== Segment start ==
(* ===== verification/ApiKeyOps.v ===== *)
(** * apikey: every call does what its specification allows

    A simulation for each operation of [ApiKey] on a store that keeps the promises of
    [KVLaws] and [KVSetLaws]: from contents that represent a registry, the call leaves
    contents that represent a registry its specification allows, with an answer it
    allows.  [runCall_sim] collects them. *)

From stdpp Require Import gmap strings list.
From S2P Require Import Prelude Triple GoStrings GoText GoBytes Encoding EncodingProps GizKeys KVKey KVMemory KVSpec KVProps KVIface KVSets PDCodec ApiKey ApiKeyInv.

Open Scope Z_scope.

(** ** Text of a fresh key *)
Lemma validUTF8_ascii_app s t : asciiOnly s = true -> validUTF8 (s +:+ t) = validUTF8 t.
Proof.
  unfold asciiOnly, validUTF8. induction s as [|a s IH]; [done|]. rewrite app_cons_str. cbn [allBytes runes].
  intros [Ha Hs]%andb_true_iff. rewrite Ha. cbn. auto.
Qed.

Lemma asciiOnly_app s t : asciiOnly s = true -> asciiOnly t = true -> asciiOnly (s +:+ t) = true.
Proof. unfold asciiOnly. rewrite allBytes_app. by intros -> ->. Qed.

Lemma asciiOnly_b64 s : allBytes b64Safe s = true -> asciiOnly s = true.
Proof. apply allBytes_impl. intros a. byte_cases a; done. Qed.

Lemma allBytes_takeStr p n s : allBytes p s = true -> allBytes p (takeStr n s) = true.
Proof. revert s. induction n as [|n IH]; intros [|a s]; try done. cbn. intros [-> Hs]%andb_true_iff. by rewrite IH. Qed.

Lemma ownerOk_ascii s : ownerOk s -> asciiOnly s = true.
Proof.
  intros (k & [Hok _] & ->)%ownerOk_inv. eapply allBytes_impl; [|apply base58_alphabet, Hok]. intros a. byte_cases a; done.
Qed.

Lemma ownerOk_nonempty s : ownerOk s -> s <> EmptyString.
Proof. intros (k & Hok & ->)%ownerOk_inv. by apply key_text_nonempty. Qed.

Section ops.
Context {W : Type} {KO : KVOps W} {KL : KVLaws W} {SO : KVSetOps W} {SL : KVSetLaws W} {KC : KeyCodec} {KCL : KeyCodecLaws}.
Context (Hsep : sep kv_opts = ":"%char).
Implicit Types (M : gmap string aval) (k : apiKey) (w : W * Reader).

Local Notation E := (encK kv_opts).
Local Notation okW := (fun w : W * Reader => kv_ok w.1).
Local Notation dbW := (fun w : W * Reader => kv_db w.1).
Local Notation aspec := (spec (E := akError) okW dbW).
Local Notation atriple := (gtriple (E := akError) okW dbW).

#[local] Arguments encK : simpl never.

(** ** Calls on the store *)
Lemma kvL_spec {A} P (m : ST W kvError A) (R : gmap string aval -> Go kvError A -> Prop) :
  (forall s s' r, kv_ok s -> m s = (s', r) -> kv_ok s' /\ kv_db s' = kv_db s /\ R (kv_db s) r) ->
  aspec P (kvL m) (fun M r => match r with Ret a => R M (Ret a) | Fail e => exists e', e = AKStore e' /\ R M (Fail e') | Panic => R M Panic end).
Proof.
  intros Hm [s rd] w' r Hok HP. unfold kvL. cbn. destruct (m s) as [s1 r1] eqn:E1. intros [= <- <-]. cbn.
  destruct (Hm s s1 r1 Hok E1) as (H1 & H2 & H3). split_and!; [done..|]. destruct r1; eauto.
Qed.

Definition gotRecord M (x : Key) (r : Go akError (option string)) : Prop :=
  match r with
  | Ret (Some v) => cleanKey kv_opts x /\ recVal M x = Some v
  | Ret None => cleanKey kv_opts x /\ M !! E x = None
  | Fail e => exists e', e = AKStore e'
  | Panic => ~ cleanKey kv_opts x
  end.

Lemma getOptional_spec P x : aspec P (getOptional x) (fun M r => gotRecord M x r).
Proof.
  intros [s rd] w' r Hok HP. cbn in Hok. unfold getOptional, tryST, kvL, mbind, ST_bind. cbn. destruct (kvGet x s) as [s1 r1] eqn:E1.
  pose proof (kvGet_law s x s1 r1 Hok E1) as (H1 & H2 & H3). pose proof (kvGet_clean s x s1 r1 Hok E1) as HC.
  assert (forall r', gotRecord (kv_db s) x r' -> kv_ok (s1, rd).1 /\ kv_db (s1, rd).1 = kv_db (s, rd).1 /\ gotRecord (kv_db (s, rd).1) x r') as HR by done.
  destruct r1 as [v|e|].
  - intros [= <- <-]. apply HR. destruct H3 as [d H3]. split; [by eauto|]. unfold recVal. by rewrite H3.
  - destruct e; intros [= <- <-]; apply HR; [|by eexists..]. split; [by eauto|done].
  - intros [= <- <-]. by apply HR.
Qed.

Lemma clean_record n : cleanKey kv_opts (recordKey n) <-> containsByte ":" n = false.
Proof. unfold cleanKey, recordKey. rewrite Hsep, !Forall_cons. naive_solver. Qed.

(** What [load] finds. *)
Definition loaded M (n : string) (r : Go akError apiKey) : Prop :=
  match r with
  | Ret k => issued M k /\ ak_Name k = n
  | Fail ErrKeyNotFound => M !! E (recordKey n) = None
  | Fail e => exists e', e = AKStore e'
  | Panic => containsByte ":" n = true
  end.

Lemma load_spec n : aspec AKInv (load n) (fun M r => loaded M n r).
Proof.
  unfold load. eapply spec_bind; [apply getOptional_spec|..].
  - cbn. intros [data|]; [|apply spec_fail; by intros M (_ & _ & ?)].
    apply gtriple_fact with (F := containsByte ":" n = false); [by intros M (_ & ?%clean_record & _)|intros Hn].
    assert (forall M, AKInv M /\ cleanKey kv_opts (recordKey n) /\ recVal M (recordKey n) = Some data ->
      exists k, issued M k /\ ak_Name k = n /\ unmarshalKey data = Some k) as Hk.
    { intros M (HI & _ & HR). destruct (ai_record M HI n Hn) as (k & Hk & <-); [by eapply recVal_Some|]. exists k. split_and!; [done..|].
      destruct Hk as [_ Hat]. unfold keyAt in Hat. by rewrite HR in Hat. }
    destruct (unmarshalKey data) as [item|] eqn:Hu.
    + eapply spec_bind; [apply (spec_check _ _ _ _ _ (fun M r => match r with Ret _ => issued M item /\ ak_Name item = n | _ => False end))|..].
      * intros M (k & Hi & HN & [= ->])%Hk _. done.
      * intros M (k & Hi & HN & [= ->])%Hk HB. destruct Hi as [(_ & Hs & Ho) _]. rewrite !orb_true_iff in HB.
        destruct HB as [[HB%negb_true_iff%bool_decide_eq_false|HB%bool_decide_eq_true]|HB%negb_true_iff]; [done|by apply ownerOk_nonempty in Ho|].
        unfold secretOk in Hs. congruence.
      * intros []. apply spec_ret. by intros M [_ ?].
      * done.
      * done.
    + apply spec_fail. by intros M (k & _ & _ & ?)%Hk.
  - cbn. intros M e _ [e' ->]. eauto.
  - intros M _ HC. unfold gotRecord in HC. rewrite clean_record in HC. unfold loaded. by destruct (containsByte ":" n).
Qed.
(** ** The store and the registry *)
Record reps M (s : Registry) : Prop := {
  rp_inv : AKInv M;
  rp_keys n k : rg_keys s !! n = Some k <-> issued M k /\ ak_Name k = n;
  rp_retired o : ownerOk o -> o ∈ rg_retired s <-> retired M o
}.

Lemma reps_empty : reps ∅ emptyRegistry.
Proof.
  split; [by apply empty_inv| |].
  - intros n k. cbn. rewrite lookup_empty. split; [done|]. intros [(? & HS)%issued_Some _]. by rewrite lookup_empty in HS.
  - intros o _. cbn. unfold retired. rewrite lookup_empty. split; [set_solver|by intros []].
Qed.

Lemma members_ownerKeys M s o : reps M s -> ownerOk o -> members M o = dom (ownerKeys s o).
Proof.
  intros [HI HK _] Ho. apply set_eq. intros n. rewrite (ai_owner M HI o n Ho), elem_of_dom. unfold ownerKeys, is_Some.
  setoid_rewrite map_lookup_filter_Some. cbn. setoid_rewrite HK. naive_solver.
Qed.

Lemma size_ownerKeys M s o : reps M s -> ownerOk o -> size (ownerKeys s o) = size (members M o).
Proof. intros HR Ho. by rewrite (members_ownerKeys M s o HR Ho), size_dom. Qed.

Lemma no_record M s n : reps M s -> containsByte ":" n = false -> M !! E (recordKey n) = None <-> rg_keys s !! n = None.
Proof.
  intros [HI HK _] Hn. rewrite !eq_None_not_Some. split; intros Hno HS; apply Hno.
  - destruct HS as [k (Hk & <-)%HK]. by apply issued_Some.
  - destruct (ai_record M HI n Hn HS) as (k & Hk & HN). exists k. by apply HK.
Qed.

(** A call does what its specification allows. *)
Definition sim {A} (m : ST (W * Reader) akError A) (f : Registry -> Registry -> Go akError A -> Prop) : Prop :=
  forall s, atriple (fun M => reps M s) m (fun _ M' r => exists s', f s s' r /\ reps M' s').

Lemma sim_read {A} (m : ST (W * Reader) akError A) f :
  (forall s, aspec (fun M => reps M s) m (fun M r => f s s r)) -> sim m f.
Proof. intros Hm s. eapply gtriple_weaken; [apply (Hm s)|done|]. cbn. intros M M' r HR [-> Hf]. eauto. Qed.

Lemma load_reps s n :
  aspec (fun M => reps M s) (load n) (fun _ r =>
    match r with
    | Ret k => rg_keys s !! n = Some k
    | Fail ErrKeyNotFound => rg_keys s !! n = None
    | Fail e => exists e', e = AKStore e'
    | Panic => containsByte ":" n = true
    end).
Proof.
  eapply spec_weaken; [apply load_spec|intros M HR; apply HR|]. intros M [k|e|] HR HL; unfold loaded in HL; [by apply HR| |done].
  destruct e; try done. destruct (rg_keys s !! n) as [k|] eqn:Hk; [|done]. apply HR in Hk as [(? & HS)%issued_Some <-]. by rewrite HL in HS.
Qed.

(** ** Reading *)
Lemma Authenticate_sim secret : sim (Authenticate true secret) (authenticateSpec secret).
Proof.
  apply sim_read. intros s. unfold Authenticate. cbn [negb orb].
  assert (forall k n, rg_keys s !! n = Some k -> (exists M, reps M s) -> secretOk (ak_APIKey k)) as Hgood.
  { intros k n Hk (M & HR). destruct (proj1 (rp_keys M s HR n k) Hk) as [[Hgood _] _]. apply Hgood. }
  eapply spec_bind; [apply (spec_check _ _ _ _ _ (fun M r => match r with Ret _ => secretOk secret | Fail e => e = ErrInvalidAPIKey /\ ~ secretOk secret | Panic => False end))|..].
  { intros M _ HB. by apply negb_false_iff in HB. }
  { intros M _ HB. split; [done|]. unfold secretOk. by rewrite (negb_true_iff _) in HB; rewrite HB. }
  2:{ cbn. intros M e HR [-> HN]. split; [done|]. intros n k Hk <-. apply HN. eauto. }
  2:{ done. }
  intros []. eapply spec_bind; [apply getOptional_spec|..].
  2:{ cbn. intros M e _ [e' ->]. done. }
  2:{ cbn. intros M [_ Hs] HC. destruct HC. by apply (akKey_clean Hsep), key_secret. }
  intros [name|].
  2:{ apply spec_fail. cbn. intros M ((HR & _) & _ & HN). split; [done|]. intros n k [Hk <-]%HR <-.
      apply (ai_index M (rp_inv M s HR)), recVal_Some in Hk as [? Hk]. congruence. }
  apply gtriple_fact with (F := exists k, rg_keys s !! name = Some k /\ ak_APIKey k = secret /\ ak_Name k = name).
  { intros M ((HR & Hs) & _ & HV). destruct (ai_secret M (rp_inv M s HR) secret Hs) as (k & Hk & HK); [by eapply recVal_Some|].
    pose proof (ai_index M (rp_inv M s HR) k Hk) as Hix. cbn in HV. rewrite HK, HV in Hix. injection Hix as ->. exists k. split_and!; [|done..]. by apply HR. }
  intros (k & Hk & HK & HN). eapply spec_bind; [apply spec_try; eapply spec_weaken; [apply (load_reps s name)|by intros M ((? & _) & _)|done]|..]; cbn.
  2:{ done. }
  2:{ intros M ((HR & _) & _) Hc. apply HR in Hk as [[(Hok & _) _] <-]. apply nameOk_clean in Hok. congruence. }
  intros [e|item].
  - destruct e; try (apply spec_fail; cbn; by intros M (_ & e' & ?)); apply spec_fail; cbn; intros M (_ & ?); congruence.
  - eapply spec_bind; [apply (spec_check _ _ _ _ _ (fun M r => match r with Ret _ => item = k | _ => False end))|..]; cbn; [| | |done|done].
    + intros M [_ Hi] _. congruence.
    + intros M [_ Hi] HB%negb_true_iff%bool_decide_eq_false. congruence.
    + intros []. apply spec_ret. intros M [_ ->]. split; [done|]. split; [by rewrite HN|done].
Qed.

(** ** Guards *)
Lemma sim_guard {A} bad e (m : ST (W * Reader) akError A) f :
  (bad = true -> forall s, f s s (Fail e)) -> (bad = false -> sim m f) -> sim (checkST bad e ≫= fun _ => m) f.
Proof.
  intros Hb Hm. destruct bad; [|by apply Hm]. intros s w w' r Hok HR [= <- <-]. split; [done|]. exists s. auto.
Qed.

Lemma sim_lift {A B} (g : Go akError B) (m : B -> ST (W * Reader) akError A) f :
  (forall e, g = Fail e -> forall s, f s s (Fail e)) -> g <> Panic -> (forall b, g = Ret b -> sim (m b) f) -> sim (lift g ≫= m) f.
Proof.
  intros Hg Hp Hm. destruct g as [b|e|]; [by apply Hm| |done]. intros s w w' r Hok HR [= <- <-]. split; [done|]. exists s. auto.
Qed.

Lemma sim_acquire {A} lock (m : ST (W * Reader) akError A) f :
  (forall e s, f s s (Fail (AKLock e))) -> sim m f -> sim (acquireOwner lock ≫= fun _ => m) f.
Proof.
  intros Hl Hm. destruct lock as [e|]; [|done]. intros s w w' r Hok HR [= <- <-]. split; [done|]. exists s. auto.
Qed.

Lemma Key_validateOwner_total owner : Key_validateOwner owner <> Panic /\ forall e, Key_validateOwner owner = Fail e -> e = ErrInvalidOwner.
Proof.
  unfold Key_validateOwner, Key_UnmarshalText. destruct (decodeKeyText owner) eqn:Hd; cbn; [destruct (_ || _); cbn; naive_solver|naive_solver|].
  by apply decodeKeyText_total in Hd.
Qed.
== Segment end ==
- Brief:
Given the records above, reproduce precisely and only the lines between the line holding "Hi] HB%negb_true_iff%bool_decide_eq_false. congruence." and the line holding "Lemma Key_validateOwner_total owner", inclusive.

- Response to the task:
    + intros M [_ Hi] HB%negb_true_iff%bool_decide_eq_false. congruence.
    + intros []. apply spec_ret. intros M [_ ->]. split; [done|]. split; [by rewrite HN|done].
Qed.

(** ** Guards *)
Lemma sim_guard {A} bad e (m : ST (W * Reader) akError A) f :
  (bad = true -> forall s, f s s (Fail e)) -> (bad = false -> sim m f) -> sim (checkST bad e ≫= fun _ => m) f.
Proof.
  intros Hb Hm. destruct bad; [|by apply Hm]. intros s w w' r Hok HR [= <- <-]. split; [done|]. exists s. auto.
Qed.

Lemma sim_lift {A B} (g : Go akError B) (m : B -> ST (W * Reader) akError A) f :
  (forall e, g = Fail e -> forall s, f s s (Fail e)) -> g <> Panic -> (forall b, g = Ret b -> sim (m b) f) -> sim (lift g ≫= m) f.
Proof.
  intros Hg Hp Hm. destruct g as [b|e|]; [by apply Hm| |done]. intros s w w' r Hok HR [= <- <-]. split; [done|]. exists s. auto.
Qed.

Lemma sim_acquire {A} lock (m : ST (W * Reader) akError A) f :
  (forall e s, f s s (Fail (AKLock e))) -> sim m f -> sim (acquireOwner lock ≫= fun _ => m) f.
Proof.
  intros Hl Hm. destruct lock as [e|]; [|done]. intros s w w' r Hok HR [= <- <-]. split; [done|]. exists s. auto.
Qed.

Lemma Key_validateOwner_total owner : Key_validateOwner owner <> Panic /\ forall e, Key_validateOwner owner = Fail e -> e = ErrInvalidOwner.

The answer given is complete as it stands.